Tu falaste sobre a crise migratória e o Brasil tem sido um ponto de confluência de muitos imigrantes. De que maneira se consegue reduzir o impacto desse fluxo e contribuir com essas pessoas que vêm em busca de uma vida melhor ou fugindo de conflitos?

           Pessoas sempre migraram, historicamente. Não fosse assim, nós não estaríamos aqui na América. Então, barrar o fluxo de pessoas, de seres humanos, é algo que não é natural. As pessoas migram por diferentes razões: fatores econômicos, fatores sociais, guerras.

          O que nós estamos vendo na Venezuela é um fenômeno que até pouco tempo atrás não estava presente na nossa realidade. A gente via refugiados na África e na Ásia. Continua sendo assim a maior parte das populações. Mas agora é uma realidade nossa, é uma crise local regional que extrapolou as fronteiras da Venezuela e gera reflexos em outros países. Por isso, tem que ser tratado de forma conjunta. Não adianta o Brasil fechar fronteiras, como a Venezuela fechou.

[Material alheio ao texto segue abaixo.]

Lemma comma_join_inj l l' ts ts' r r' :
  Forall prefix_text l -> Forall Q l -> Forall Q l' -> mapR f l = Ok ts -> mapR f l' = Ok ts' ->
  comma_join ts ++ close :: r = comma_join ts' ++ close :: r' -> l = l' /\ r = r'.
Proof.
  intros Hl Ql Ql' Hts Hts' Heq.
  apply mapR_ok in Hts, Hts'. revert l' ts' Ql' Hts' Heq.
  induction Hts as [|a t l ts Ha Hts IH]; intros l' ts' Ql' Hts' Heq.
  - destruct Hts' as [|b t' l' ts' Hb _]; [by simplify_eq/=|]. exfalso.
    apply Forall_cons in Ql' as [Qb _]. destruct (start b t' Qb Hb) as (c & t2 & -> & Hc).
    rewrite comma_join_cons in Heq. simplify_eq/=.
  - apply Forall_cons in Hl as [Pa Hl], Ql as [Qa Ql].
    destruct Hts' as [|b t' l' ts' Hb Hts'].
    { exfalso. destruct (start a t Qa Ha) as (c & t2 & -> & Hc).
      rewrite comma_join_cons in Heq. simplify_eq/=. }
    apply Forall_cons in Ql' as [Qb Ql']. rewrite !comma_join_cons in Heq.
    assert (forall (xs : list (list ascii)) r,
      stops (match xs with [] => close :: r
             | _ => ","%char :: comma_join xs ++ close :: r end) = true) as Hstops
      by (intros [|? ?] ?; simpl; [by rewrite close_stops|done]).
    destruct (Pa b t t' _ _ Qb Ha Hb (Hstops _ _) (Hstops _ _) Heq) as [-> E].
    destruct ts as [|t1 ts], ts' as [|t1' ts']; try (exfalso; congruence).
    + inversion Hts; inversion Hts'; subst. by simplify_eq.
    + injection E as E. by destruct (IH Hl Ql _ _ Ql' Hts' E) as [-> ->].
Qed.
End CommaLists.

(** *** Canonical values whose floats print so that they read back *)

Definition floats_ok : value -> bool :=
  value_all (fun v => match v with VFloat x => repr_reads_back x | _ => true end).

Definition canonical_value (v : value) : Prop := canonicalize v = Ok v /\ floats_ok v = true.

Lemma floats_ok_canonicalize v w : canonicalize v = Ok w -> floats_ok v = true -> floats_ok w = true.
Proof.
  revert w. induction v as [|b|n|x|s|t|l IH|d IH] using value_ind'; intros w Hw Hv;
    try (injection Hw as <-; reflexivity).
  - simpl in Hw. destruct (is_finite x); by simplify_eq.
  - simpl in Hw. by ok_inv.
  - simpl in Hw. by ok_inv.
  - cbn [canonicalize] in Hw. ok_inv. unfold floats_ok in *. simpl in *.
    rewrite forallb_forall in *. rewrite List.Forall_forall in IH. intros y Hy.
    apply mapR_ok in H. destruct (Forall2_In_r _ _ _ _ H Hy) as (x & Hx & Hc). eauto.
  - apply canonicalize_dict in Hw as (d' & -> & _ & _ & Hin). unfold floats_ok in *. simpl in *.
    rewrite forallb_forall in *. rewrite List.Forall_forall in IH. intros y Hy.
    destruct (Hin _ Hy) as (x & Hx & _ & Hc). eauto.
Qed.

Lemma canonicalize_canonical v w :
  floats_ok v = true -> canonicalize v = Ok w -> canonical_value w.
Proof.
  intros Hv Hw. split; [by eapply canonicalize_idempotent_aux|by eapply floats_ok_canonicalize].
Qed.

Lemma canonical_list l : canonical_value (VList l) -> Forall canonical_value l.
Proof.
  intros [Hc Hf]. cbn [canonicalize] in Hc. ok_inv. unfold floats_ok in Hf. simpl in Hf.
  rewrite forallb_forall in Hf. apply List.Forall_forall. intros x Hx. split; [|by apply Hf].
  apply mapR_ok in H. destruct (Forall2_In_r _ _ _ _ H Hx) as (y & _ & Hy).
  by eapply canonicalize_idempotent_aux.
Qed.

Lemma canonical_dict d :
  canonical_value (VDict d) ->
  StronglySorted (ge key_lt) d /\ Forall (fun kv => canonical_value kv.2) d.
Proof.
  intros [Hc Hf]. apply canonicalize_dict in Hc as (d' & [= <-] & Hs & _ & Hin). split; [done|].
  unfold floats_ok in Hf. simpl in Hf. rewrite forallb_forall in Hf.
  apply List.Forall_forall. intros kv Hkv. split; [|by apply (Hf kv)].
  destruct (Hin _ Hkv) as (y & _ & _ & Hy). by eapply canonicalize_idempotent_aux.
Qed.

Definition json_entry (kv : string * value) : res (list ascii) :=
  let? s := json_dumps kv.2 in Ok (json_string kv.1 ++ ":"%char :: s).

Lemma mapR_map {A B C} (f : B -> res C) (g : A -> B) l : mapR f (map g l) = mapR (fun x => f (g x)) l.
Proof. induction l as [|x l IH]; simpl; [done|]. by rewrite IH. Qed.

Lemma json_dumps_dict d :
  StronglySorted (ge key_lt) d ->
  json_dumps (VDict d) =
    let? l := mapR json_entry d in Ok ("{"%char :: comma_join l ++ ["}"%char]).
Proof.
  intros Hs. cbn [json_dumps]. rewrite sort_by_id.
  - by rewrite mapR_map.
  - apply keys_sorted_iff. rewrite (akeys_map (fun kv => json_dumps kv.2)). by apply keys_sorted_iff.
Qed.

(** What the first character of a text says about the value. *)
Definition starts_as (v : value) (c : ascii) : bool :=
  match v with
  | VNone => Ascii.eqb c "n"%char
  | VBool b => Ascii.eqb c (if b then "t" else "f")%char
  | VInt _ | VFloat _ => number_char c
  | VStr _ => Ascii.eqb c quote
  | VTime _ => false
  | VList _ => Ascii.eqb c "["%char
  | VDict _ => Ascii.eqb c "{"%char
  end.

Lemma number_text_first s :
  number_text s -> s <> "" -> exists c t, chars s = c :: t /\ number_char c = true.
Proof.
  destruct s as [|c s]; [done|]. unfold number_text. simpl. intros [Hc _]%andb_true_iff _. eauto.
Qed.

Lemma json_float_text x :
  is_finite x = true -> forallb number_char (json_float x) = true /\ existsb float_mark (json_float x) = true.
Proof.
  intros Hx. destruct (float_repr_text x Hx) as [H1 H2].
  destruct x; try done; by split.
Qed.

Lemma json_first v t :
  canonical_value v -> json_dumps v = Ok t -> exists c t', t = c :: t' /\ starts_as v c = true.
Proof.
  intros [Hc _] Hj. destruct v as [|b|n|x|s|u|l|d]; simpl in Hj, Hc.
  - simplify_eq. simpl. eauto.
  - simplify_eq. destruct b; simpl; eauto.
  - simplify_eq. destruct (number_text_first (string_of_Z n)) as (c & t & -> & H); eauto.
    + apply number_text_Z.
    + apply string_of_Z_chars.
  - destruct (is_finite x) eqn:Hx; [|done]. simplify_eq.
    destruct (json_float_text x Hx) as [H1 H2]. destruct (json_float x) as [|c t]; [done|].
    simpl in H1. apply andb_true_iff in H1 as [H1 _]. eauto.
  - simplify_eq. unfold json_string. eauto.
  - done.
  - ok_inv. eauto.
  - ok_inv. eauto.
Qed.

           Outra coisa que é importante dizer, que a maior fluxo de refugiados da Venezuela tá indo para Colômbia, não para o Brasil, então é uma falácia dizer que nós temos uma crise migratória. No Brasil não temos, até porque a maior parte dos venezuelanos quer ir para Colômbia, não para o Brasil, porque a Colômbia está em uma situação financeira melhor que o Brasil, e até é mais perto, as pessoas têm mais condições de voltar também, é menor. Por que o sonho de todo imigrante é sempre voltar.

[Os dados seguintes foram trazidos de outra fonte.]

(* ===== verification/Rewards.v ===== *)
(** * Block rewards ([rewards.py])

    The halving schedule of the three pools, the bonus multipliers and the
    settlement of one challenge.  Amounts are integers (uclaw); [//] is floor
    division.  The theorems give the closed form and the bounds of the miner
    pool, the bounds of one reward, and a bound on what one challenge pays. *)
From Stdlib Require Import ZArith Lia String.
From stdpp Require Import base list strings.
From S2P Require Import Prelude.
Open Scope Z_scope.

(** ** Operations *)

Definition INITIAL_MINER_POOL : Z := 50000000.
Definition INITIAL_VALIDATOR_POOL : Z := 0.
Definition INITIAL_ECO_FUND : Z := 0.
Definition HALVING_EPOCHS : Z := 210000.
Definition MIN_REWARD : Z := 1.

(** [for _ in range(halvings)]: halve, and stop at the floor. *)
Fixpoint halve_loop (halvings : nat) (reward : Z) : Z :=
  match halvings with
  | O => reward
  | S n =>
      let reward := reward / 2 in
      if reward <? MIN_REWARD then MIN_REWARD else halve_loop n reward
  end.

Definition get_epoch_miner_pool (epoch : Z) : Z :=
  halve_loop (Z.to_nat (epoch / HALVING_EPOCHS)) INITIAL_MINER_POOL.
Definition get_epoch_validator_pool (epoch : Z) : Z :=
  halve_loop (Z.to_nat (epoch / HALVING_EPOCHS)) INITIAL_VALIDATOR_POOL.
Definition get_epoch_eco_fund (epoch : Z) : Z :=
  halve_loop (Z.to_nat (epoch / HALVING_EPOCHS)) INITIAL_ECO_FUND.

Definition calc_early_bird_multiplier (registration_index : Z) : Z :=
  if registration_index <=? 0 then 100
  else if registration_index <=? 1000 then 300
  else if registration_index <=? 5000 then 200
  else if registration_index <=? 10000 then 150
  else 100.

Definition calc_streak_multiplier (consecutive_days : Z) : Z :=
  if 90 <=? consecutive_days then 150
  else if 30 <=? consecutive_days then 125
  else if 7 <=? consecutive_days then 110
  else 100.

Definition calculate_miner_reward
  (base_reward registration_index consecutive_days challenges_completed : Z) : Z :=
  let early_bird := calc_early_bird_multiplier registration_index in
  let streak := calc_streak_multiplier consecutive_days in
  let actual := base_reward * early_bird * streak / 10000 in
  let actual := if challenges_completed <? 100 then actual / 2 else actual in
  Z.max actual MIN_REWARD.

(** The statistics of one miner, [{name: int}]. *)
Definition miner_info : Type := list (string * Z).
Definition info_get (info : miner_info) (key : string) : Z := default 0 (aget key info).

Definition reward_per_miner (epoch num_challenges_in_epoch : Z) (correct_miners : list string) : Z :=
  let miner_pool := get_epoch_miner_pool epoch in
  let per_challenge_pool := Z.max (miner_pool / num_challenges_in_epoch) 1 in
  Z.max (per_challenge_pool / Z.of_nat (length correct_miners)) 1.

(** [settle_challenge]: no miner or no challenge settles to the empty dict. *)
Definition settle_challenge (epoch num_challenges_in_epoch : Z)
  (correct_miners : list string) (miner_info_map : list (string * miner_info)) : list (string * Z) :=
  match correct_miners with
  | [] => []
  | _ =>
      if num_challenges_in_epoch <? 1 then []
      else
        let base := reward_per_miner epoch num_challenges_in_epoch correct_miners in
        fold_left (fun rewards addr =>
          let info := default [] (aget addr miner_info_map) in
          let actual := calculate_miner_reward base (info_get info "registration_index")
            (info_get info "consecutive_days") (info_get info "challenges_completed") in
          aset addr actual rewards) correct_miners []
  end.

(** ** Lemmas *)

Lemma halve_loop_closed n reward :
  1 <= reward -> halve_loop n reward = Z.max 1 (reward / 2 ^ Z.of_nat n).
Proof.
  unfold MIN_REWARD. revert reward. induction n as [|n IH]; intros reward Hr; cbn [halve_loop].
  - change (2 ^ Z.of_nat 0) with 1. rewrite Z.div_1_r. lia.
  - rewrite Nat2Z.inj_succ, Z.pow_succ_r by lia. rewrite <- Z.div_div by lia.
    unfold MIN_REWARD in *. destruct (Z.ltb_spec (reward / 2) 1) as [Hlt|Hge]; [|by apply IH].
    assert (reward / 2 = 0) as -> by (Z.div_mod_to_equations; lia).
    rewrite Z.div_0_l by lia. done.
Qed.

Lemma early_bird_bounds i : 100 <= calc_early_bird_multiplier i <= 300.
Proof. unfold calc_early_bird_multiplier. repeat case_match; lia. Qed.

Lemma streak_bounds d : 100 <= calc_streak_multiplier d <= 150.
Proof. unfold calc_streak_multiplier. repeat case_match; lia. Qed.

(** The product of the multipliers lies between 1x and 4.5x. *)
Lemma bonus_bounds base i d :
  0 <= base -> base <= base * calc_early_bird_multiplier i * calc_streak_multiplier d / 10000 <= 9 * base / 2.
Proof.
  intros Hb. pose proof (early_bird_bounds i). pose proof (streak_bounds d).
  set (e := calc_early_bird_multiplier i) in *. set (s := calc_streak_multiplier d) in *.
  assert (10000 <= e * s <= 45000) by nia. split.
  - apply Z.div_le_lower_bound; nia.
  - transitivity (base * 45000 / 10000); [apply Z.div_le_mono; nia|].
    replace (base * 45000) with (9 * base * 5000) by lia.
    replace 10000 with (2 * 5000) by lia. by rewrite Z.div_mul_cancel_r.
Qed.

Lemma reward_bounds base i d c :
  1 <= base -> 1 <= calculate_miner_reward base i d c <= 9 * base / 2.
Proof.
  intros Hb. unfold calculate_miner_reward, MIN_REWARD. pose proof (bonus_bounds base i d ltac:(lia)) as H.
  revert H. generalize (base * calc_early_bird_multiplier i * calc_streak_multiplier d / 10000).
  intros x H. destruct (c <? 100); Z.div_mod_to_equations; lia.
Qed.

Lemma settle_keys (f : string -> Z) l acc k :
  In k (akeys (fold_left (fun r a => aset a (f a) r) l acc)) <-> In k l \/ In k (akeys acc).
Proof.
  revert acc. induction l as [|a l IH]; intros acc; simpl; [naive_solver|]. rewrite IH, akeys_aset.
  unfold ahas. destruct (aget a acc) eqn:E.
  - assert (In a (akeys acc)) by (apply aget_In in E; apply in_map_iff; by eexists (_, _)). naive_solver.
  - rewrite in_app_iff. simpl. naive_solver.
Qed.

(** Each miner is paid once: at most as many entries as miners, each an [f]. *)
Lemma settle_entries (f : string -> Z) l acc :
  NoDup (akeys acc) -> (forall k v, In (k, v) acc -> v = f k) ->
  let r := fold_left (fun r a => aset a (f a) r) l acc in
  NoDup (akeys r) /\ (length r <= length acc + length l)%nat /\ (forall k v, In (k, v) r -> v = f k).
Proof.
  revert acc. induction l as [|a l IH]; intros acc Hnd Hacc; simpl; [split_and!; auto; lia|].
  destruct (IH (aset a (f a) acc)) as (H1 & H2 & H3).
  - by apply NoDup_akeys_aset.
  - intros k v [[-> ->]|H]%In_aset; auto.
  - pose proof (length_aset a (f a) acc). split_and!; [done|lia|done].
Qed.

Lemma sum_Z_le_bound b l : Forall (fun x => x <= b) l -> sum_Z l <= Z.of_nat (length l) * b.
Proof. unfold sum_Z. induction 1; cbn [foldr length]; lia. Qed.

(** ** Properties *)

(** The halving schedule in closed form: from 50 CLAW, one halving every
    210000 epochs, never below one uclaw. *)
Theorem miner_pool_schedule epoch :
  0 <= epoch ->
  get_epoch_miner_pool epoch = Z.max 1 (50000000 / 2 ^ (epoch / 210000)).
Proof.
  intros He. unfold get_epoch_miner_pool, HALVING_EPOCHS, INITIAL_MINER_POOL.
  rewrite halve_loop_closed by lia. rewrite Z2Nat.id; [done|]. apply Z.div_pos; lia.
Qed.

Lemma miner_pool_schedule_witness :
  get_epoch_miner_pool 5460000 = Z.max 1 (50000000 / 2 ^ (5460000 / 210000)).
Proof. apply miner_pool_schedule. lia. Defined.

(** C40: one challenge pays each correct miner exactly once, at least one uclaw
    and at most 4.5 times the base reward; and when the challenge's share of
    the pool covers the miners, all rewards together stay within 4.5 times
    that share. *)
Theorem settle_challenge_bounds epoch num miners info :
  miners <> [] -> 1 <= num ->
  let rewards := settle_challenge epoch num miners info in
  let base := reward_per_miner epoch num miners in
  let share := Z.max (get_epoch_miner_pool epoch / num) 1 in
  NoDup (akeys rewards) /\
  (forall addr, In addr (akeys rewards) <-> In addr miners) /\
  Forall (fun r => 1 <= r <= 9 * base / 2) (avals rewards) /\
  (Z.of_nat (length miners) <= share -> 2 * sum_Z (avals rewards) <= 9 * share).
Proof.
  intros Hne Hnum rewards base share.
  assert (1 <= base) as Hbase by (unfold base, reward_per_miner; lia).
  set (f := fun addr => let i := default [] (aget addr info) in
    calculate_miner_reward base (info_get i "registration_index")
      (info_get i "consecutive_days") (info_get i "challenges_completed")).
  assert (rewards = fold_left (fun r a => aset a (f a) r) miners []) as E.
  { unfold rewards, settle_challenge. destruct miners; [done|].
    destruct (Z.ltb_spec num 1); [lia|done]. }
  destruct (settle_entries f miners []) as (H1 & H2 & H3); [constructor|done|].
  rewrite <- E in *. assert (Forall (fun r => 1 <= r <= 9 * base / 2) (avals rewards)) as Hall.
  { apply List.Forall_forall. intros r ([k v] & <- & Hkv)%in_map_iff.
    rewrite (H3 _ _ Hkv). by apply reward_bounds. }
  split_and!; [done| |done|].
  - intros addr. rewrite E, settle_keys. simpl. naive_solver.
  - intros Hshare.
    assert (Z.of_nat (length miners) * base <= share) as Hpaid.
    { assert (base = share / Z.of_nat (length miners)) as ->.
      { unfold base, reward_per_miner. fold share. apply Z.max_l.
        apply Z.div_le_lower_bound; destruct miners; simpl in *; try done; lia. }
      apply Z.mul_div_le. destruct miners; simpl; [done|lia]. }
    assert (sum_Z (avals rewards) <= Z.of_nat (length rewards) * (9 * base / 2)) as Hsum.
    { replace (length rewards) with (length (avals rewards)) by apply length_map.
      apply sum_Z_le_bound. eapply List.Forall_impl; [|apply Hall]. simpl. lia. }
    simpl in H2. assert (2 * (9 * base / 2) <= 9 * base) by (Z.div_mod_to_equations; lia).
    assert (0 <= 9 * base / 2) by (Z.div_mod_to_equations; lia). nia.
Qed.

Lemma settle_challenge_bounds_witness :
  2 * sum_Z (avals (settle_challenge 210000 10 ["a"; "b"; "a"] [("a", [("registration_index", 7)])]))
    <= 9 * 2500000.
Proof.
  apply (settle_challenge_bounds 210000 10 ["a"; "b"; "a"] [("a", [("registration_index", 7)])]);
    [discriminate|lia|vm_compute; discriminate].
Defined.

(** The validator and ecosystem pools are meant to be empty, yet the floor of
    one uclaw applies to them from the first halving on. *)
Lemma validator_pool_after_halving :
  get_epoch_validator_pool 209999 = 0 /\ get_epoch_validator_pool 210000 = 1 /\
  get_epoch_eco_fund 210000 = 1.
Proof. vm_compute. done. Qed.

(** With the early-bird bonus one challenge may pay more than its share. *)
Lemma settle_challenge_exceeds_share :
  let info := [("a", [("registration_index", 1); ("consecutive_days", 90); ("challenges_completed", 100)])] in
  get_epoch_miner_pool 0 / 10 = 5000000 /\
  settle_challenge 0 10 ["a"] info = [("a", 22500000)].
Proof. vm_compute. done. Qed.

Qual o modelo político econômico mais adequado ao Brasil?

           Não tem como fugir do capitalismo. É ilusão achar que o mundo possa encontrar outro sistema político-econômico que substitua o capitalismo. Provavelmente, num futuro distante, talvez possa, mas nesse momento não é possível. Nos próximos 40 ou 50 anos não vai acontecer, então, nós vivemos num mundo capitalista.

          Vivemos num mundo globalizado, como falei, de interconexões, então, não somos uma ilha. Nós vivemos no mundo capitalista, vamos continuar neste momento. Democrático, porque é o melhor sistema político que existe até o momento, não cria outro. Então espero que no Brasil continue sendo uma democracia e acho que o modelo econômico da democracia social. Para o Brasil, seria o melhor e mais adequado.